Arts

The Institute and Public Theater Hold Star-Studded Shakespearean Debates

June 12, 2013


Matt Damon


Jesse L. Martin


Vanessa Redgrave

Is there something wrong with a society in which everything is for sale? In his most recent best-seller, “What Money Can’t Buy,” renowned political theorist and Harvard Professor Michael Sandel examined today’s market society and identified several moments for pause. When money regulates access to everything from political influence to adequate healthcare, what are the moral virtues and social fabrics that keep us grounded, if any? How can we prevent market values from taking over our culture, relationships, and communities where they don’t belong? 

To address these questions and more, on June 17, 2013, the Aspen Institute Arts Program co-presents a public forum with New York City’s Public Theater titled “What Are We Worth? Shakespeare, Money and Morals.” The one-time event will feature Shakespeare texts delivered by an array of renowned actors—including Matt Damon, Vanessa Redgrave, Alan Alda, Jesse L. Martin, Christine Baranski, Marsha Stephanie Blake, Raúl Esparza, Hamish Linklater, Lilly Rabe, and Gloria Reuben—followed by a town hall-style debate led by Sandel.

“Theater is ripe with fascinating opportunities to confront ethical dilemmas,” says Damian Woetzel, director of the Aspen Institute Arts Program and Harman-Eisner Artist-in-Residence Program. “And the enduring relevance of Shakespeare’s texts is the perfect foundation for Michael Sandel’s genius for provoking public debate.”
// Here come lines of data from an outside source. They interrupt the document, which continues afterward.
(** * GPS LED clock: wear-levelled EEPROM store and GPS stability filter

    A shallow embedding of [EEPROMWearLeveling.cpp] and
    [GpsStabilityFilter.cpp], with the properties of the two components,
    followed by the parts of the sketch that use the EEPROM directly
    ([setup], [checkPowerCycles], [toggleTimeFormat]), its date and time
    helpers, and the rain animation ([RainEffect.cpp]).

    - The EEPROM is a byte-addressed store; the 16-bit sequence number of a
      slot is read and written byte by byte, low byte first (AVR).
    - [uint8_t], [uint16_t] and [unsigned long] values are integers of [Z]
      with the wrap-around written out ([u8], [u16], [u32]).
    - The filter's loop counters are [nat]: every counter of the filter stays
      at or below the window size, so no 8-bit wrap-around can occur there.
    - [millis()] and [random()] of the Arduino core are answers of the board,
      taken one per call; [random] is assumed to answer within its range
      where a property needs it. *)

From Stdlib Require Import ZArith List Lia Bool.
From Stdlib Require QArith.
From Stdlib Require Import Floats.SpecFloat.
From stdpp Require Import base numbers list sorting strings.

Local Open Scope Z_scope.

(** ** Machine integers *)

Definition u8 (x : Z) : Z := x mod 256.
Definition u16 (x : Z) : Z := x mod 65536.
Definition u32 (x : Z) : Z := x mod 4294967296.

(** ** The EEPROM device *)

(** Cell contents are bytes: a read returns a [uint8_t], a write takes one. *)
Definition EEPROM := Z -> Z.

Definition EEPROM_read (e : EEPROM) (addr : Z) : Z := u8 (e addr).

Definition EEPROM_write (e : EEPROM) (addr : Z) (val : Z) : EEPROM :=
  fun a => if a =? addr then u8 val else e a.

(** [EEPROM.get(addr, sequence)] with a [uint16_t]: two bytes, low byte first. *)
Definition EEPROM_get16 (e : EEPROM) (addr : Z) : Z :=
  EEPROM_read e addr + 256 * EEPROM_read e (addr + 1).

(** [EEPROM.put(addr, sequence)] with a [uint16_t]. *)
Definition EEPROM_put16 (e : EEPROM) (addr : Z) (val : Z) : EEPROM :=
  EEPROM_write (EEPROM_write e addr (u8 val)) (addr + 1) (u8 (val / 256)).

(** An erased device: every cell holds 0xFF. *)
Definition erased : EEPROM := fun _ => 255.

(** ** Wear-levelling configuration (EEPROMWearLeveling.h) *)

Definition WL_NUM_SLOTS : Z := 16.
Definition WL_SEQUENCE_SIZE : Z := 2.
Definition WL_INVALID_SEQUENCE : Z := 0.
Definition WL_TIME_FORMAT_START_ADDR : Z := 10.
Definition WL_POWER_CYCLE_START_ADDR : Z := 60.
Definition WL_TIME_FORMAT_DATA_SIZE : Z := 1.
Definition WL_POWER_CYCLE_DATA_SIZE : Z := 4.
Definition WL_TIME_FORMAT_SLOT_SIZE : Z := WL_SEQUENCE_SIZE + WL_TIME_FORMAT_DATA_SIZE.
Definition WL_POWER_CYCLE_SLOT_SIZE : Z := WL_SEQUENCE_SIZE + WL_POWER_CYCLE_DATA_SIZE.

Inductive WLDataType := WL_TIME_FORMAT | WL_POWER_CYCLE.

Record WLSlotInfo := {
  startAddr : Z;
  slotSize : Z;
  dataSize : Z
}.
This is the second time Woetzel has joined forces with Sandel; in January 2010, the Guggenheim Works & Process series hosted both for a session on “The Art of Teaching: Participation and Perception”, examining the parallels between art-making, performance and the values of a participatory democracy. The seeds were planted for it when Woetzel led an audience-participation exercise as part of a Harvard event commemorating the 60th anniversary of the Universal Declaration of Human Rights—which deems that everyone has the right freely to participate in the cultural life of their community. Then, Woetzel had the audience of faculty, alums, and students perform a passage from the opening of George Balanchine’s iconic ballet Serenade.

For this latest event, Sandel will call on members of the audience to debate the vexing markets and morals questions of our time alongside the stellar cast of actors, which also includes Shakespeare in the Park mainstays like Hamish Linklater, currently performing in the series’ A Comedy of Errors. Through the lens of Shakespeare texts, such as The Merchant of Venice, Romeo and Juliet, King John, The Tempest, and more, Central Park’s Delacorte Theater will be transformed into Sandel’s legendary town-hall—not unlike his Harvard course “Justice,” which every year fills the university’s historic Sanders Theater with 1,500 students, and is broadcast to hundreds of thousands more in classrooms as far as Japan.

Had I plantation of this isle, my lord, — And were the king on’t, what would I do?….Letters should not be known; riches, poverty, and use of service, none…All things in common nature should produce…

I would with such perfection govern, sir, To excel the golden age.